(Problem statement): All lines from the opening of the data to the line containing "(exists s, s" must be returned unchanged, and only those lines.

(Dataset content):
(** The state an element of a message leads to, and the field it stands for. *)
Lemma start_known t v fs m ty g (w : world) :
  field_ok (Plain t v) -> g = fields_msg m ty fs ->
  (exists s, s <> ST_NONE /\ startElementCB t (reading g w) = on_app (set_state s) (reading g w) /\
     store_field s v g = fields_msg m ty (fs ++ [Plain t v])) \/
  (startElementCB t (reading g w) = reading g w /\ g = fields_msg m ty (fs ++ [Plain t v])).
Proof.
  intros (_ & _ & _ & Hmsg & _) ->. cbn [field_tag] in Hmsg. unfold fields_msg, last_number. rewrite !last_value_snoc. cbn [field_tag field_text].
  unfold startElementCB.
  destruct (decide (t = str "sensor")) as [->|]; [left; by exists ST_SENSOR|].
  destruct (decide (t = str "ch1")) as [->|]; [left; by exists ST_CH1|].
  destruct (decide (t = str "ch2")) as [->|]; [left; by exists ST_CH2|].
  destruct (decide (t = str "ch3")) as [->|]; [left; by exists ST_CH3|].
  destruct (decide (t = str "imp")) as [->|]; [left; by exists ST_IMP|].
  destruct (decide (t = str "tmpr")) as [->|]; [left; by exists ST_TEMPR|].
  destruct (decide (t = str "tmprF")) as [->|]; [left; by exists ST_TEMPRF|].
  destruct (decide (t = str "type")) as [->|]; [left; by exists ST_TYPE|].
  right. rewrite !strcmp0_ne by congruence. done.
Qed.

Lemma start_channel t (w : world) : t = str "ch1" \/ t = str "ch2" \/ t = str "ch3" -> exists s, startElementCB t w = on_app (set_state s) w.
Proof. intros [->|[->| ->]]; [by exists ST_CH1|by exists ST_CH2|by exists ST_CH3]. Qed.

Lemma field_run f fs m ty (w : world) :
  model (app_state w) <> EDF -> field_ok f ->
  sax_run inifile x now (field_events f) (reading (fields_msg m ty fs) w) = Ok (reading (fields_msg m ty (fs ++ [f])) w).
Proof.
  intros Hm Hf. pose proof Hf as (Hne & Hl & H0 & Hmsg & Hch).
  assert (Hp : field_ok (Plain (field_tag f) (field_text f))) by (by destruct f).
  assert (Hs : fields_msg m ty (fs ++ [f]) = fields_msg m ty (fs ++ [Plain (field_tag f) (field_text f)])).
  { unfold fields_msg, last_number. by rewrite !last_value_snoc. }
  destruct (start_known _ _ fs m ty _ w Hp eq_refl) as [(s & Hns & Hst & Hg)|[Hst Hg]].
  - assert (Hrun : forall r, sax_run inifile x now (Characters (field_text f) :: r) (on_app (set_state s) (reading (fields_msg m ty fs) w))
      = sax_run inifile x now r (reading (fields_msg m ty (fs ++ [f])) w)).
    { intros r. cbn [sax_run]. rewrite text_step, bind_Ok by done. by rewrite cdata_id, Hg, Hs by done. }
    destruct f as [t v|t v]; cbn [field_events field_tag field_text] in *; rewrite run_start, Hst by done.
    + by rewrite Hrun, run_end.
    + rewrite run_start by done. change (startElementCB (str "watts") ?w) with w. by rewrite Hrun, !run_end.
  - destruct f as [t v|t v]; cbn [field_events field_tag field_text] in *.
    + rewrite run_start, Hst by done. cbn [sax_run]. rewrite text_ignored, bind_Ok by done.
      change (w0 ← sax_step inifile x now (EndElement t) (reading (fields_msg m ty fs) w); Ok w0)
        with (sax_run inifile x now [EndElement t] (reading (fields_msg m ty fs) w)).
      rewrite run_end by done. by rewrite <- Hg.
    + exfalso. clear -Hst Hch. destruct Hch as [->|[->| ->]]; apply (f_equal (fun w => state (app_state w))) in Hst; done.
Qed.

Lemma fields_run fs done_ m ty (w : world) :
  model (app_state w) <> EDF -> Forall field_ok fs ->
  sax_run inifile x now (concat (map field_events fs)) (reading (fields_msg m ty done_) w) = Ok (reading (fields_msg m ty (done_ ++ fs)) w).
Proof.
  intros Hm H. revert done_. induction H as [|f fs Hf _ IH]; intros d; cbn [map concat]; [by rewrite app_nil_r|].
  rewrite sax_run_app, field_run, bind_Ok by done. rewrite IH. by rewrite <- app_assoc.
Qed.

(** A document is the end of a message with the fields of its elements. *)
Lemma doc_run fs (w : world) :
  model (app_state w) <> EDF -> state (app_state w) = ST_NONE -> Forall field_ok fs ->
  sax_run inifile x now (doc_events fs) w
  = endElementCB inifile x now (str "msg") (reading (fields_msg (model (app_state w)) (mtype (msg (app_state w))) fs) w).
Proof.
  intros Hm Hn Hf. unfold doc_events. rewrite app_assoc, sax_run_app.
  assert (sax_run inifile x now ([StartElement (str "msg")] ++ concat (map field_events fs)) w
    = Ok (reading (fields_msg (model (app_state w)) (mtype (msg (app_state w))) fs) w)) as ->.
  { cbn [app]. rewrite run_start by done.
    replace (startElementCB (str "msg") w) with (reading (fields_msg (model (app_state w)) (mtype (msg (app_state w))) []) w).
    - by rewrite fields_run.
    - destruct w as [? ? ? ? ? ? ? [? ? ? ? st ? ? g]]. cbn [state app_state] in Hn. by subst st. }
  rewrite bind_Ok. cbn [sax_run]. unfold sax_step. cbn [app_state reading on_app model set_state set_msg].
  destruct (model (app_state w)); try done; by destruct (endElementCB _ _ _ _ _).
Qed.

End Sax.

(Result for this exercise):
(** The state an element of a message leads to, and the field it stands for. *)
Lemma start_known t v fs m ty g (w : world) :
  field_ok (Plain t v) -> g = fields_msg m ty fs ->
  (exists s, s <> ST_NONE /\ startElementCB t (reading g w) = on_app (set_state s) (reading g w) /\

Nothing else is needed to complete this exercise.